The data.
Segment Open

(** * Project ROSE: the command loop and the conversation state

    A shallow embedding of [main.py], [ollama.py] and the two methods of
    [voice.py] the loop calls ([speak], [listen]), with the properties of
    the command resolution, of the bounded conversation history and of the
    loop's error handling.

    Python objects are records, [int] is [Z], [str] is [string] (bytes of
    the UTF-8 text: every trigger phrase is ASCII, so a substring test on
    bytes agrees with one on code points).  The collaborators outside the
    repository (microphone and recogniser, speech engine, the [ollama]
    process, the system clock) are an oracle [Env] read at every external
    call; what the program does to them is recorded in a trace of
    [Event]s.  Console output ([print], [traceback]) is not traced. *)

From Stdlib Require Import String Ascii List ZArith Lia Bool Arith.
Import ListNotations.
Open Scope string_scope.
Open Scope Z_scope.

(** ** Strings *)

(** [needle in hay] on Python strings. *)
Fixpoint str_in (needle hay : string) : bool :=
  if String.prefix needle hay then true
  else match hay with
       | EmptyString => false
       | String _ rest => str_in needle rest
       end.

(** ["sep".join(parts)] *)
Fixpoint join (sep : string) (parts : list string) : string :=
  match parts with
  | [] => ""
  | [p] => p
  | p :: rest => p ++ sep ++ join sep rest
  end.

Segment Closed

What is being asked.
Repeat the entire listing exactly.

Task result.
(** * Project ROSE: the command loop and the conversation state

    A shallow embedding of [main.py], [ollama.py] and the two methods of
    [voice.py] the loop calls ([speak], [listen]), with the properties of
    the command resolution, of the bounded conversation history and of the
    loop's error handling.

    Python objects are records, [int] is [Z], [str] is [string] (bytes of
    the UTF-8 text: every trigger phrase is ASCII, so a substring test on
    bytes agrees with one on code points).  The collaborators outside the
    repository (microphone and recogniser, speech engine, the [ollama]
    process, the system clock) are an oracle [Env] read at every external
    call; what the program does to them is recorded in a trace of
    [Event]s.  Console output ([print], [traceback]) is not traced. *)

From Stdlib Require Import String Ascii List ZArith Lia Bool Arith.
Import ListNotations.
Open Scope string_scope.
Open Scope Z_scope.

(** ** Strings *)

(** [needle in hay] on Python strings. *)
Fixpoint str_in (needle hay : string) : bool :=
  if String.prefix needle hay then true
  else match hay with
       | EmptyString => false
       | String _ rest => str_in needle rest
       end.

(** ["sep".join(parts)] *)
Fixpoint join (sep : string) (parts : list string) : string :=
  match parts with
  | [] => ""
  | [p] => p
  | p :: rest => p ++ sep ++ join sep rest
  end.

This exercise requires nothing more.